* ABOUT THIS EXERCISE
Only the first line of the listing and the lines after it, up to and including the one containing "rewrite E in Er. simpl in Er.", should be retyped exactly.
----
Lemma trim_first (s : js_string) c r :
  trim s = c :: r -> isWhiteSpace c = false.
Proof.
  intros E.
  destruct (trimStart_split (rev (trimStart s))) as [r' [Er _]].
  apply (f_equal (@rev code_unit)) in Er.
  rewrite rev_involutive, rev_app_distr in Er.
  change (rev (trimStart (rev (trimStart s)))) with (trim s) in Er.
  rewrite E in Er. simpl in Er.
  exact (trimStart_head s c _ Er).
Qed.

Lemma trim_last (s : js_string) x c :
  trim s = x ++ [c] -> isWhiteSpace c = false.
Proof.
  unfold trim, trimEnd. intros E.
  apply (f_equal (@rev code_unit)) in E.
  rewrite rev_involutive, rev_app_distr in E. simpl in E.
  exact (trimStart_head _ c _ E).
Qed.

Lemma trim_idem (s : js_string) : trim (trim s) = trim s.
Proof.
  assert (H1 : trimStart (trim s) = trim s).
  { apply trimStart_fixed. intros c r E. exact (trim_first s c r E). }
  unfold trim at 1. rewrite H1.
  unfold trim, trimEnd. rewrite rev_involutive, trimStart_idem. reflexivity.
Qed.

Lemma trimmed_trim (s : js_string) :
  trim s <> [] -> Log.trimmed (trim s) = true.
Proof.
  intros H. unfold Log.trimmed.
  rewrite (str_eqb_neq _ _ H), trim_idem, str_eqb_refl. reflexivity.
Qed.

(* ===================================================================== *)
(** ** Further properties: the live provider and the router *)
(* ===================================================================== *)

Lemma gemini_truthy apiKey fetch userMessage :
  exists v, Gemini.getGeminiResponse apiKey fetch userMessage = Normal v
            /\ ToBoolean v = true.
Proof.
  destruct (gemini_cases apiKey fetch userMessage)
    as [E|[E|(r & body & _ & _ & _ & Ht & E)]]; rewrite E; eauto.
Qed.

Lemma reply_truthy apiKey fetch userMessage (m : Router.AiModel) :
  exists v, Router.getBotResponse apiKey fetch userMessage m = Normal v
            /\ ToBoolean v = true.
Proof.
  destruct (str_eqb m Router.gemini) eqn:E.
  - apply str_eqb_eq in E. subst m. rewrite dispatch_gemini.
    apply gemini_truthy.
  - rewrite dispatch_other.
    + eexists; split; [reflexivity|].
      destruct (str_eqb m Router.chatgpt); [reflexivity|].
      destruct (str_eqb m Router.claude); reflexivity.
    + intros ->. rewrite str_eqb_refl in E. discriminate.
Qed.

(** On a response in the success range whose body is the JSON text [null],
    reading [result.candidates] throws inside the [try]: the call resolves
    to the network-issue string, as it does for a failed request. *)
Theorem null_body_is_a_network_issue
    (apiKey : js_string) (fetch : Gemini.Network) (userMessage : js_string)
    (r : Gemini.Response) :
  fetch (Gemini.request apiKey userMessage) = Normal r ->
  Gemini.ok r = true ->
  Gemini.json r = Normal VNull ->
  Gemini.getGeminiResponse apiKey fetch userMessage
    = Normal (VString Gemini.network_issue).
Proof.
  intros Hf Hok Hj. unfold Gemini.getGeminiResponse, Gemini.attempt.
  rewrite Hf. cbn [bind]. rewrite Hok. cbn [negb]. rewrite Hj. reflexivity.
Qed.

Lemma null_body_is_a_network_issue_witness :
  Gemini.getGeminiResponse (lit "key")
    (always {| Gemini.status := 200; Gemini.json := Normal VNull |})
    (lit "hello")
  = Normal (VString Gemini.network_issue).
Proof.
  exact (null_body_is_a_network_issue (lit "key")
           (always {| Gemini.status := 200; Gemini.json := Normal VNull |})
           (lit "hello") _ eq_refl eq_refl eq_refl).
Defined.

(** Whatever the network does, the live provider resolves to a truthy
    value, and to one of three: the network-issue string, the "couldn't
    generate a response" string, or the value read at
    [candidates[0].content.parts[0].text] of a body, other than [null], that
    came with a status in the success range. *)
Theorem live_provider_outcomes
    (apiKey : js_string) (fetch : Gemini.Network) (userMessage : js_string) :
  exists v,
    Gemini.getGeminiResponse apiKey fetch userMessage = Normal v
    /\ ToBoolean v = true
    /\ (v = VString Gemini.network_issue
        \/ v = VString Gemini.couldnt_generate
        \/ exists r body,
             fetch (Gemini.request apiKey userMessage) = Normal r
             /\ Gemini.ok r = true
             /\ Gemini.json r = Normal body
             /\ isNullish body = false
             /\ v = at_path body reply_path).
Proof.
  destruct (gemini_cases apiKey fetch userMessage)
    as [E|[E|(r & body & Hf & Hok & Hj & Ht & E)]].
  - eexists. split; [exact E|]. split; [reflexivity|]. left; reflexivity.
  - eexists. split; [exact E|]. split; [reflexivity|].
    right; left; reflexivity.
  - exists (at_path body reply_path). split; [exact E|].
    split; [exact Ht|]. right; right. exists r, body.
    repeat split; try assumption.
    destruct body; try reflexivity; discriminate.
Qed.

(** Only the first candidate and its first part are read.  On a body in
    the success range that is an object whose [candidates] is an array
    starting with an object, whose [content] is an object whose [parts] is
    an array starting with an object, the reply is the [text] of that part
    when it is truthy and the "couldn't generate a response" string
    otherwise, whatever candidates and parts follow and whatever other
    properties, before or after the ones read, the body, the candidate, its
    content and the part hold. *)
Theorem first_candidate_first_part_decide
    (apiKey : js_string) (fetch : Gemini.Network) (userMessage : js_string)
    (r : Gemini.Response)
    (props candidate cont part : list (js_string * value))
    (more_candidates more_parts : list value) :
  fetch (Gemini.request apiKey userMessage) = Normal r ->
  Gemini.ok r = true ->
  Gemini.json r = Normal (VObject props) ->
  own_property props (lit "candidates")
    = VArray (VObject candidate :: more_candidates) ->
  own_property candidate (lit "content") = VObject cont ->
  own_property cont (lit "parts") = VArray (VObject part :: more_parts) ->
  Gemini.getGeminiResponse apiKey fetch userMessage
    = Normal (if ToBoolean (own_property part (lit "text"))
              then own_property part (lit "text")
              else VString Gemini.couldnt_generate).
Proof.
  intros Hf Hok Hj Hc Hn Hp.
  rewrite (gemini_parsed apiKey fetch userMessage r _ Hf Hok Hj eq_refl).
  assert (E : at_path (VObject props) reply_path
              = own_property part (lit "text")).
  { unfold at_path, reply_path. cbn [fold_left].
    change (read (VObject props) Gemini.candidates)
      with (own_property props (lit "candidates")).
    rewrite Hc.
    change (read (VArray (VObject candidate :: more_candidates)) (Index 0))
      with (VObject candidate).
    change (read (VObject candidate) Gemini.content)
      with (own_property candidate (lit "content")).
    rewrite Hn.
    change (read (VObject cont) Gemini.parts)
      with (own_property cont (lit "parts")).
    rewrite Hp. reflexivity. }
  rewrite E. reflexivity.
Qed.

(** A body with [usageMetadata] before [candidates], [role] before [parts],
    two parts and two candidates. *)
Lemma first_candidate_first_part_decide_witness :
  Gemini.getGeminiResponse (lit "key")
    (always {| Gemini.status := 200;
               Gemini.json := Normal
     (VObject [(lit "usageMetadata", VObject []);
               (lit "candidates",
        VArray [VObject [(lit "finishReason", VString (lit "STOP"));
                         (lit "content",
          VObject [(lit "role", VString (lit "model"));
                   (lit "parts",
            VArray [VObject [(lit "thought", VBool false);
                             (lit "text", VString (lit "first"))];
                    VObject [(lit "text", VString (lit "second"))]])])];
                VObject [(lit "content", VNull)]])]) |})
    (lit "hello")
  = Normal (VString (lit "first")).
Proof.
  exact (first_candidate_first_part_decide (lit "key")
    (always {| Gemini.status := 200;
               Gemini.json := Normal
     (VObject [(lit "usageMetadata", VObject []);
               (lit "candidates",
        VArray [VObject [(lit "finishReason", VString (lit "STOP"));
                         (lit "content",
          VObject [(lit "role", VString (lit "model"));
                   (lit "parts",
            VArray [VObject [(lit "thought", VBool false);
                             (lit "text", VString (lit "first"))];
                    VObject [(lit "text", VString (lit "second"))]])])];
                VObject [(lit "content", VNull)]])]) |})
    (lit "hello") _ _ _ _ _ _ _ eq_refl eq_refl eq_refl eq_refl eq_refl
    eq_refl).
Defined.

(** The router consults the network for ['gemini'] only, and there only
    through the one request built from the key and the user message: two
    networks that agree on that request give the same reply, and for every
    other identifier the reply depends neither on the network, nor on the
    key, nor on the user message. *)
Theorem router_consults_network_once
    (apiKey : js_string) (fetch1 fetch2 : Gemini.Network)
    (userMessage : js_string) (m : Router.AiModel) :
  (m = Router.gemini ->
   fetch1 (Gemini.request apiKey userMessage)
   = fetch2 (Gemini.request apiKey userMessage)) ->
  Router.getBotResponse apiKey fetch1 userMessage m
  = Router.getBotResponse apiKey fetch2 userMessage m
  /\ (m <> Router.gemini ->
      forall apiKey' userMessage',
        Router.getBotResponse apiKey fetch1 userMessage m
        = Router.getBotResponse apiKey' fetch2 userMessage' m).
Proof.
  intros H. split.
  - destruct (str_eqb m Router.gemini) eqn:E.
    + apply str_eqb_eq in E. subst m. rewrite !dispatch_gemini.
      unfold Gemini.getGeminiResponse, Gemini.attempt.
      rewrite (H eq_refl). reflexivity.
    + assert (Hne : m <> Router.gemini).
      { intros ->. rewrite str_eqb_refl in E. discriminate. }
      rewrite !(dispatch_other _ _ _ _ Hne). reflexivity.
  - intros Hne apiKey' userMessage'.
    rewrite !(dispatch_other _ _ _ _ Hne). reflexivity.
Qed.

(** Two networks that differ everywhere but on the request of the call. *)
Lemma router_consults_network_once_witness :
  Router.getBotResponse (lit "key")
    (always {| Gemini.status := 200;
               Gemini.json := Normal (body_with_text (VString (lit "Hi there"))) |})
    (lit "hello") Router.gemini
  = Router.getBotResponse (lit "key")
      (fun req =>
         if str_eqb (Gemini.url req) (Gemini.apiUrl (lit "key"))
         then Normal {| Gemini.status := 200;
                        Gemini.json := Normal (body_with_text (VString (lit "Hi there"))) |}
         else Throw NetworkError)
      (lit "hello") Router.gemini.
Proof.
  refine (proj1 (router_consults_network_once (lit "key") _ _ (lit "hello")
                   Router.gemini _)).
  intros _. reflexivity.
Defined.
----
* SOLVED EXERCISE
Lemma trim_first (s : js_string) c r :
  trim s = c :: r -> isWhiteSpace c = false.
Proof.
  intros E.
  destruct (trimStart_split (rev (trimStart s))) as [r' [Er _]].
  apply (f_equal (@rev code_unit)) in Er.
  rewrite rev_involutive, rev_app_distr in Er.
  change (rev (trimStart (rev (trimStart s)))) with (trim s) in Er.
  rewrite E in Er. simpl in Er.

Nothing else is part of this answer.